Williams 
Still another contemporary
of D'Alembert and Delambre, and somewhat older than either of them, was
Leonard Euler (17071783), of Basel, whose fame as a philosopher equals
that of either of the great Frenchmen. He is of particular interest here
in his capacity of astronomer, but astronomy was only one of the many fields
of science in which he shone. Surely something out of the ordinary was
to be expected of the man who could "repeat the AEneid of Virgil from the
beginning to the end without hesitation, and indicate the first and last
line of every page of the edition which he used." Something was expected,
and he fulfilled these expectations.
In early life he devoted himself to the
study of theology and the Oriental languages, at the request of his father,
but his love of mathematics proved too strong, and, with his father's consent,
he finally gave up his classical studies and turned to his favorite study,
geometry. In 1727 he was invited by Catharine I. to reside in St. Petersburg,
and on accepting this invitation he was made an associate of the Academy
of Sciences. A little later he was made professor of physics, and in 1733
professor of mathematics. In 1735 he solved a problem in three days which
some of the eminent mathematicians would not undertake under several months.

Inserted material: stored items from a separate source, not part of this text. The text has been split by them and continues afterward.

Section DeletionSpec.
Context {W : Type} {A : ListApi W} (repos : W → list Repository) (teams : W → list Team).
(** The cluster answers a list call by the indexed field with the objects that match. *)
Class ListLaws : Prop := {
  repositories_listed ns n w : match run (ListRepositories ns "spec.organizationRef.name" n) w with
    | (inl l, w') => w' = w ∧ ∀ r, r ∈ l ↔ r ∈ repos w ∧ Namespace (r_Meta r) = ns ∧ r_OrganizationRef (r_Spec r) = n
    | (inr _, w') => w' = w end;
  teams_listed ns n w : match run (ListTeams ns "spec.organizationRefs.name" n) w with
    | (inl l, w') => w' = w ∧ ∀ t, t ∈ l ↔ t ∈ teams w ∧ Namespace (t_Meta t) = ns ∧ n ∈ t_OrganizationRefs (t_Spec t)
    | (inr _, w') => w' = w end
}.
Context {L : ListLaws}.

Lemma no_elements {X} (l : list X) : ¬ (0 < length l)%nat → l = [].
Proof. destruct l; simpl; [done|lia]. Qed.

(** The deletion of an organization changes nothing; it succeeds only if no repository and no team of
    the namespace refers to the organization, and reports remaining repositories, then remaining teams. *)
Theorem ReconcileOrgDeletion_spec org w :
  let refers_repo r := Namespace (r_Meta r) = Namespace (o_Meta org) ∧ r_OrganizationRef (r_Spec r) = Name (o_Meta org) in
  let refers_team t := Namespace (t_Meta t) = Namespace (o_Meta org) ∧ Name (o_Meta org) ∈ t_OrganizationRefs (t_Spec t) in
  let '(err, w') := run (ReconcileOrgDeletion org) w in
  w' = w ∧
  (err = None → (∀ r, r ∈ repos w → ¬ refers_repo r) ∧ (∀ t, t ∈ teams w → ¬ refers_team t)) ∧
  (err = None ∨ (err = Some OrganizationStillHasReposError ∧ ∃ r, r ∈ repos w ∧ refers_repo r) ∨
   (err = Some OrganizationStillHasTeamsError ∧ ∃ t, t ∈ teams w ∧ refers_team t) ∨
   (∃ e, err = Some e ∧ (run (getReferencingK8sRepos org) w = (inr e, w) ∨
      run (ListTeams (Namespace (o_Meta org)) "spec.organizationRefs.name" (Name (o_Meta org))) w = (inr e, w)))).
Proof.
  intros refers_repo refers_team. unfold ReconcileOrgDeletion, checkForExistingRepos, checkForExistingTeams, getReferencingK8sRepos.
  rewrite !run_bind. pose proof (repositories_listed (Namespace (o_Meta org)) (Name (o_Meta org)) w) as Hr.
  destruct (run (ListRepositories _ _ _) w) as [[l|e] w1] eqn:E1; cbn [run].
  2: { subst. split_and!; [done|done|]. right; right; right. exists e. split; [done|]. by left. }
  destruct Hr as [-> Hl]. case_bool_decide as Hlen; cbn [run].
  { split_and!; [done|done|]. right; left. split; [done|]. destruct l as [|r l]; simpl in Hlen; [lia|].
    exists r. apply Hl. by left. }
  apply no_elements in Hlen as ->.
  rewrite !run_bind. pose proof (teams_listed (Namespace (o_Meta org)) (Name (o_Meta org)) w) as Ht.
  destruct (run (ListTeams _ _ _) w) as [[ts|e] w1] eqn:E2; cbn [run].
  2: { subst. split_and!; [done|done|]. right; right; right. exists e. split; [done|]. by right. }
  destruct Ht as [-> Hts]. case_bool_decide as Hlen; cbn [run].
  { split_and!; [done|done|]. right; right; left. split; [done|]. destruct ts as [|t ts]; simpl in Hlen; [lia|].
    exists t. apply Hts. by left. }
  apply no_elements in Hlen as ->.
  split_and!; [done| |by left]. intros _. split.
  - intros r Hin Href. eapply not_elem_of_nil, Hl. by split.
  - intros t Hin Href. eapply not_elem_of_nil, Hts. by split.
Qed.
End DeletionSpec.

In 1741 Frederick the Great invited him to Berlin, where he soon became
a member of the Academy of Sciences and professor of mathematics; but in
1766 he returned to St. Petersburg. Towards the close of his life be became
virtually blind, being obliged to dictate his thoughts, sometimes to persons
entirely ignorant of the subject in hand. Nevertheless, his remarkable
memory, still further heightened by his blindness, enabled him to carry
out the elaborate computations frequently involved.
Euler's first memoir, transmitted to the
Academy of Sciences of Paris in 1747, was on the planetary perturbations.
This memoir carried off the prize that had been offered for the analytical
theory of the motions of Jupiter and Saturn. Other memoirs followed, one
in 1749 and another in 1750, with further expansions of the same subject.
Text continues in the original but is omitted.